### PROMPT
Two lines mark the range in the entries below: the one holding "g_put (set_peers (<[peer" and the one holding "Class RpcEntry (A". Set down those two and all lines between them, exactly.

### TASK INPUT
>>>

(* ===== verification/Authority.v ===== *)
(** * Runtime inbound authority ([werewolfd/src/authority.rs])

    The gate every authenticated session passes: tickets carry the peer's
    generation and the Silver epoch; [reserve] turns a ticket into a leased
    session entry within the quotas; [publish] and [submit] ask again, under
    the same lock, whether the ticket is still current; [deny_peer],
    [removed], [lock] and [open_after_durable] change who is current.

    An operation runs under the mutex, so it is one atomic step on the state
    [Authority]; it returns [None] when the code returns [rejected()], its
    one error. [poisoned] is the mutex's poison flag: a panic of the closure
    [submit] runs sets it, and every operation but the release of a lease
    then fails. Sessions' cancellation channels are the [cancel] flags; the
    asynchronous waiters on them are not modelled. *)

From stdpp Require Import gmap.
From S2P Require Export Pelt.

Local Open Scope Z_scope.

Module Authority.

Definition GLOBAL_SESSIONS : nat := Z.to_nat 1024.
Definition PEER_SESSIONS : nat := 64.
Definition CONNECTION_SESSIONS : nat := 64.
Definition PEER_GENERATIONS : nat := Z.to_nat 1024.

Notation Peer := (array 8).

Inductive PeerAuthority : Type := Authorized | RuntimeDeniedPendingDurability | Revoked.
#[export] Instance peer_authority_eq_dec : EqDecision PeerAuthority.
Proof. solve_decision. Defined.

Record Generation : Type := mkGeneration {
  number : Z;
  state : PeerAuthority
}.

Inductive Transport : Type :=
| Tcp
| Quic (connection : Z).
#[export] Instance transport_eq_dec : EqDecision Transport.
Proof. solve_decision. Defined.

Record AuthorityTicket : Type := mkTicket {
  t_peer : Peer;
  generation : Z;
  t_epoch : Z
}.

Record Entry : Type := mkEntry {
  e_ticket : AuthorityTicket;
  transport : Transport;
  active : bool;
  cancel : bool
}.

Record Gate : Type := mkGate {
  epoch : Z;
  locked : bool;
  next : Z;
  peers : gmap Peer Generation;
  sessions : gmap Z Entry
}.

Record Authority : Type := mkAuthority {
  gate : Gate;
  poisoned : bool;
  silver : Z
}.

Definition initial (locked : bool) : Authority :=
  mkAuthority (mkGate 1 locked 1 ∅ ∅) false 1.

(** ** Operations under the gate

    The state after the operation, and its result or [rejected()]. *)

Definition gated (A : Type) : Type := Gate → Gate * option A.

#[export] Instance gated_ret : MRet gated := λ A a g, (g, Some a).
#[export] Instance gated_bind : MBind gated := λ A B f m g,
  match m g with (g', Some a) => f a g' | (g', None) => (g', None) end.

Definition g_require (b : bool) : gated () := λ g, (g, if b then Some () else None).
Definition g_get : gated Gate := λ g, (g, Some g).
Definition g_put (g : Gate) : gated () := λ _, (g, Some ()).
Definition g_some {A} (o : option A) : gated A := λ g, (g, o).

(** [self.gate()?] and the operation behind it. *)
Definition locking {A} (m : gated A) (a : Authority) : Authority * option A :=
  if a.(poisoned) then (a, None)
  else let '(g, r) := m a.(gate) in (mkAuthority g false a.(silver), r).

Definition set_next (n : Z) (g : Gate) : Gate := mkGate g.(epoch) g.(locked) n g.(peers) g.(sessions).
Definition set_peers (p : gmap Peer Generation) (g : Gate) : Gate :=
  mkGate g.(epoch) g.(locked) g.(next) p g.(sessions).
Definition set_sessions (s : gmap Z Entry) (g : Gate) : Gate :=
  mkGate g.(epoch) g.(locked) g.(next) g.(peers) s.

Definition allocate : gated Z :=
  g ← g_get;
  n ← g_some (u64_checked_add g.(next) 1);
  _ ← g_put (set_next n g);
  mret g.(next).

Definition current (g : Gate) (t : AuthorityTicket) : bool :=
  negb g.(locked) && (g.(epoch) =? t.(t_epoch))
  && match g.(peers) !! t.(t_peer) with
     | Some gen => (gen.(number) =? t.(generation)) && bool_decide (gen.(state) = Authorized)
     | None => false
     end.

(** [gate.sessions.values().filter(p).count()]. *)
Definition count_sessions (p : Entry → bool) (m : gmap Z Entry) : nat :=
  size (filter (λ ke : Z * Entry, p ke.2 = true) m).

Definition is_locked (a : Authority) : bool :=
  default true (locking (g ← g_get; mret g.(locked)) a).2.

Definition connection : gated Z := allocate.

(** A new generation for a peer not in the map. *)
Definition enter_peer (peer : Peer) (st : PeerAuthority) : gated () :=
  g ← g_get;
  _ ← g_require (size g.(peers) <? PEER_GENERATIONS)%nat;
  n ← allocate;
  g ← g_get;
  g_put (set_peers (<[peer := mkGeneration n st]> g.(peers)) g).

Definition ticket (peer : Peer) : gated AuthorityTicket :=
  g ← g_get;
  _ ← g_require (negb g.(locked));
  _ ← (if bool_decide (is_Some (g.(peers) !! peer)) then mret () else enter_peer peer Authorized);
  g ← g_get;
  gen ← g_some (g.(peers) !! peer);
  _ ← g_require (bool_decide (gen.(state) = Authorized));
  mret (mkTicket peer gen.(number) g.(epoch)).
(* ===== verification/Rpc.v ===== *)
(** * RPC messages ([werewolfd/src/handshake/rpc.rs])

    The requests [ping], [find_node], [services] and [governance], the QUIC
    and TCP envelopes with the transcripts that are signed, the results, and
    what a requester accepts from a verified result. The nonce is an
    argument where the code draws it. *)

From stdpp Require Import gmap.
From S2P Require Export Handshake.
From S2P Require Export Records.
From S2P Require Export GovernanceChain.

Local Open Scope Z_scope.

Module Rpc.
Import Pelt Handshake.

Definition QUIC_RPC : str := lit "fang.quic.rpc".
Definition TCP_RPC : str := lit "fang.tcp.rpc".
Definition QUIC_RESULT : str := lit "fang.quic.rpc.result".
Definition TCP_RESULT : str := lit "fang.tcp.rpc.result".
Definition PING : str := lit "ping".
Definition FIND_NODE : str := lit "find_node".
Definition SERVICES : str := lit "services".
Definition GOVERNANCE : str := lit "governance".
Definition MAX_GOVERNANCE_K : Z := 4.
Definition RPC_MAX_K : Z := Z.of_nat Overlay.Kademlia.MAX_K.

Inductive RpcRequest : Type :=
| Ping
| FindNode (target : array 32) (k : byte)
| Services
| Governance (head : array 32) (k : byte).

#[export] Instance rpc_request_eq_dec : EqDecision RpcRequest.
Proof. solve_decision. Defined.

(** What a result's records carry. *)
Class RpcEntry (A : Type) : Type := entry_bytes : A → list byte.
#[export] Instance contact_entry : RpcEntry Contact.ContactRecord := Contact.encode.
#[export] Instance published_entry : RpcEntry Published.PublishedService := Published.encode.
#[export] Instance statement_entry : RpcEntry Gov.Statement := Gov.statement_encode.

<<<

### RESPONSE
  g_put (set_peers (<[peer := mkGeneration n st]> g.(peers)) g).

Definition ticket (peer : Peer) : gated AuthorityTicket :=
  g ← g_get;
  _ ← g_require (negb g.(locked));
  _ ← (if bool_decide (is_Some (g.(peers) !! peer)) then mret () else enter_peer peer Authorized);
  g ← g_get;
  gen ← g_some (g.(peers) !! peer);
  _ ← g_require (bool_decide (gen.(state) = Authorized));
  mret (mkTicket peer gen.(number) g.(epoch)).
(* ===== verification/Rpc.v ===== *)
(** * RPC messages ([werewolfd/src/handshake/rpc.rs])

    The requests [ping], [find_node], [services] and [governance], the QUIC
    and TCP envelopes with the transcripts that are signed, the results, and
    what a requester accepts from a verified result. The nonce is an
    argument where the code draws it. *)

From stdpp Require Import gmap.
From S2P Require Export Handshake.
From S2P Require Export Records.
From S2P Require Export GovernanceChain.

Local Open Scope Z_scope.

Module Rpc.
Import Pelt Handshake.

Definition QUIC_RPC : str := lit "fang.quic.rpc".
Definition TCP_RPC : str := lit "fang.tcp.rpc".
Definition QUIC_RESULT : str := lit "fang.quic.rpc.result".
Definition TCP_RESULT : str := lit "fang.tcp.rpc.result".
Definition PING : str := lit "ping".
Definition FIND_NODE : str := lit "find_node".
Definition SERVICES : str := lit "services".
Definition GOVERNANCE : str := lit "governance".
Definition MAX_GOVERNANCE_K : Z := 4.
Definition RPC_MAX_K : Z := Z.of_nat Overlay.Kademlia.MAX_K.

Inductive RpcRequest : Type :=
| Ping
| FindNode (target : array 32) (k : byte)
| Services
| Governance (head : array 32) (k : byte).

#[export] Instance rpc_request_eq_dec : EqDecision RpcRequest.
Proof. solve_decision. Defined.

(** What a result's records carry. *)
Class RpcEntry (A : Type) : Type := entry_bytes : A → list byte.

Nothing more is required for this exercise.